VORBEMERKUNG


Einleitung

Arbeitgeber haben nach Durchführung einer Gefährdungsbeurteilung technische und/ oder organisatorische Maßnahmen zu treffen, um Gefährdungen für Beschäftigte am Arbeitsplatz ausreichend zu begrenzen. Lassen sich die Gefährdungen jedoch nicht auf das erforderliche Maß reduzieren, muss zum Schutz der Beschäftigten der Einsatz von Persönlicher Schutzausrüstung (PSA) bestimmt werden. Dabei ist zu beachten, dass die PSA für die zu erwartenden Einwirkungen ausgelegt ist. 


Zur PSA gehören sämtliche Ausrüstungsgegenstände, die am Körper benutzt werden, um sich vor schädlichen Einwirkungen und Gefahren am Arbeitsplatz zu schützen (z.B. Kopfschutz, Schutzbrille, Handschuhe, Sicherheitsschuhe, Absturzsicherung). 


Der PSA gegen Absturz kommt dabei eine besondere Bedeutung zu, da sie den Schutz gegen Risiken sicherstellt, die zu sehr schwerwiegenden Folgen wie Tod oder irreversiblelen Gesundheitsschäden führen können. Diese Systeme müssen über eine EU-Konformitätserklärung durch den Hersteller verfügen sowie eine CE-Kennzeichnung enthalten. 


Bitte verwenden Sie ausschließlich PSA, welche über eine CE-Kennzeichnung verfügt!

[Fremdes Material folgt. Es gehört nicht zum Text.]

(* ===== verification/BufCache.v ===== *)
(** * What the buffer cache promises to its clients

    The abstract state of a cache over one device and a class of its
    operations with their laws.  [Bio] discharges the class for
    kernel/bio.c; the log ([Log]) and the file system are verified against
    it, never against the implementation. *)

From S2P Require Import Prelude Memory FsDefs.

(** [c_view] is what a reader sees, [c_disk] what a crash leaves; [c_refs]
    are the reference counts of the blocks in use, [c_held] the buffers
    whose sleep-lock the running thread holds, by buffer; [c_writes] is the
    history of completed disk writes. *)
Record cache := Cache {
  c_disk : Z -> mem;
  c_view : Z -> mem;
  c_refs : gmap Z Z;
  c_held : gmap nat Z;
  c_writes : list (Z * mem)
}.

Definition ref_inc (blk : Z) (r : gmap Z Z) : gmap Z Z := <[blk := default 0 (r !! blk) + 1]> r.
Definition ref_dec (blk : Z) (r : gmap Z Z) : gmap Z Z :=
  match r !! blk with
  | Some n => if n =? 1 then delete blk r else <[blk := n - 1]> r
  | None => r
  end.

Definition c_read (blk : Z) (b : nat) (c : cache) : cache :=
  Cache (c_disk c) (c_view c) (ref_inc blk (c_refs c)) (<[b := blk]> (c_held c)) (c_writes c).
Definition c_set (blk : Z) (m : mem) (c : cache) : cache :=
  Cache (c_disk c) (<[blk := m]> (c_view c)) (c_refs c) (c_held c) (c_writes c).
Definition c_write (blk : Z) (c : cache) : cache :=
  Cache (<[blk := c_view c blk]> (c_disk c)) (c_view c) (c_refs c) (c_held c)
    (c_writes c ++ [(blk, c_view c blk)]).
Definition c_release (blk : Z) (b : nat) (c : cache) : cache :=
  Cache (c_disk c) (c_view c) (ref_dec blk (c_refs c)) (delete b (c_held c)) (c_writes c).
Definition c_pin (blk : Z) (c : cache) : cache :=
  Cache (c_disk c) (c_view c) (ref_inc blk (c_refs c)) (c_held c) (c_writes c).
Definition c_unpin (blk : Z) (c : cache) : cache :=
  Cache (c_disk c) (c_view c) (ref_dec blk (c_refs c)) (c_held c) (c_writes c).

(** A cache after boot: nothing referenced. *)
Definition c_fresh (d : Z -> mem) : cache := Cache d d ∅ ∅ [].

Record cache_ok (c : cache) : Prop := {
  co_refs : forall blk n, c_refs c !! blk = Some n -> 0 < n;
  co_held : forall b blk, c_held c !! b = Some blk -> is_Some (c_refs c !! blk);
  co_inj : forall b b' blk, c_held c !! b = Some blk -> c_held c !! b' = Some blk -> b = b';
  co_clean : forall blk, c_refs c !! blk = None -> c_view c blk = c_disk c blk
}.

Class BufCache (S : Type) := {
  bread : Z -> Z -> M S nat;
  bwrite : nat -> M S unit;
  brelse : nat -> M S unit;
  bpin : nat -> M S unit;
  bunpin : nat -> M S unit;
  buf_data : nat -> S -> mem;
  buf_blockno : nat -> S -> Z;
  set_buf_data : nat -> mem -> S -> S;

  cache_rel : Z -> S -> cache -> Prop;

  rel_ok dev s c : cache_rel dev s c -> cache_ok c;
  bread_law dev blk s c :
    cache_rel dev s c ->
    (forall b, c_held c !! b <> Some blk) ->
    is_Some (c_refs c !! blk) \/ Z.of_nat (size (c_refs c)) < NBUF ->
    default 0 (c_refs c !! blk) < 2 ^ 31 ->
    wp (bread dev blk) (fun b s' => c_held c !! b = None /\ cache_rel dev s' (c_read blk b c)) s;
  data_law dev s c b blk :
    cache_rel dev s c -> c_held c !! b = Some blk ->
    buf_data b s = c_view c blk /\ buf_blockno b s = blk;
  set_data_law dev s c b blk m :
    cache_rel dev s c -> c_held c !! b = Some blk ->
    cache_rel dev (set_buf_data b m s) (c_set blk m c);
  bwrite_law dev s c b blk :
    cache_rel dev s c -> c_held c !! b = Some blk ->
    wp (bwrite b) (fun _ s' => cache_rel dev s' (c_write blk c)) s;
  brelse_law dev s c b blk :
    cache_rel dev s c -> c_held c !! b = Some blk ->
    (c_refs c !! blk = Some 1 -> c_view c blk = c_disk c blk) ->
    wp (brelse b) (fun _ s' => cache_rel dev s' (c_release blk b c)) s;
  bpin_law dev s c b blk :
    cache_rel dev s c -> c_held c !! b = Some blk ->
    default 0 (c_refs c !! blk) < 2 ^ 31 ->
    wp (bpin b) (fun _ s' => cache_rel dev s' (c_pin blk c)) s;
  bunpin_law dev s c b blk :
    cache_rel dev s c -> c_held c !! b = Some blk ->
    1 < default 0 (c_refs c !! blk) ->
    wp (bunpin b) (fun _ s' => cache_rel dev s' (c_unpin blk c)) s
}.

(** ** Reference counts *)

Lemma ref_inc_eq blk r : ref_inc blk r !! blk = Some (default 0 (r !! blk) + 1).
Proof. unfold ref_inc. apply lookup_insert_eq. Qed.

Lemma ref_inc_ne blk k r : k <> blk -> ref_inc blk r !! k = r !! k.
Proof. intros H. unfold ref_inc. apply lookup_insert_ne. congruence. Qed.

Lemma ref_dec_eq blk r n :
  r !! blk = Some n -> ref_dec blk r !! blk = if n =? 1 then None else Some (n - 1).
Proof.
  intros H. unfold ref_dec. rewrite H. case_match; [apply lookup_delete_eq | apply lookup_insert_eq].
Qed.

Lemma ref_dec_ne blk k r : k <> blk -> ref_dec blk r !! k = r !! k.
Proof.
  intros H. unfold ref_dec. destruct (r !! blk) as [n|]; [|reflexivity].
  case_match; [apply lookup_delete_ne | apply lookup_insert_ne]; congruence.
Qed.

(** Taking and dropping a reference is the identity. *)
Lemma ref_dec_inc blk r :
  (forall n, r !! blk = Some n -> 0 < n) -> ref_dec blk (ref_inc blk r) = r.
Proof.
  intros H. apply map_eq. intros k. destruct (decide (k = blk)) as [->|Hne].
  - rewrite (ref_dec_eq _ _ _ (ref_inc_eq blk r)). destruct (r !! blk) as [n|] eqn:E; cbn.
    + specialize (H n eq_refl). replace (n + 1 =? 1) with false by lia. f_equal. lia.
    + reflexivity.
  - rewrite ref_dec_ne, ref_inc_ne by exact Hne. reflexivity.
Qed.

Lemma size_ref_inc blk r :
  size (ref_inc blk r) = (size r + if decide (is_Some (r !! blk)) then 0 else 1)%nat.
Proof.
  unfold ref_inc. rewrite map_size_insert. destruct (r !! blk) eqn:E; cbn; case_decide as Hd.
  - lia.
  - contradict Hd. eauto.
  - destruct Hd as [? Hd]. discriminate.
  - lia.
Qed.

Diese Unterweisung soll zeigen, welche Gefahren in der Praxis entstehen können und wie man  PSA gegen Absturz sicher und bestimmungsgemäß einsetzt. Es werden u.a. die Funktionsprinzipien verschiedener Absturzsysteme erläutert, sowie einzelne Systemkomponenten thematisiert. Ziel ist es Gefährdungen im Umgang mit PSA gegen Absturz zu kennen, und diese durch korrektes Handeln zu reduzieren.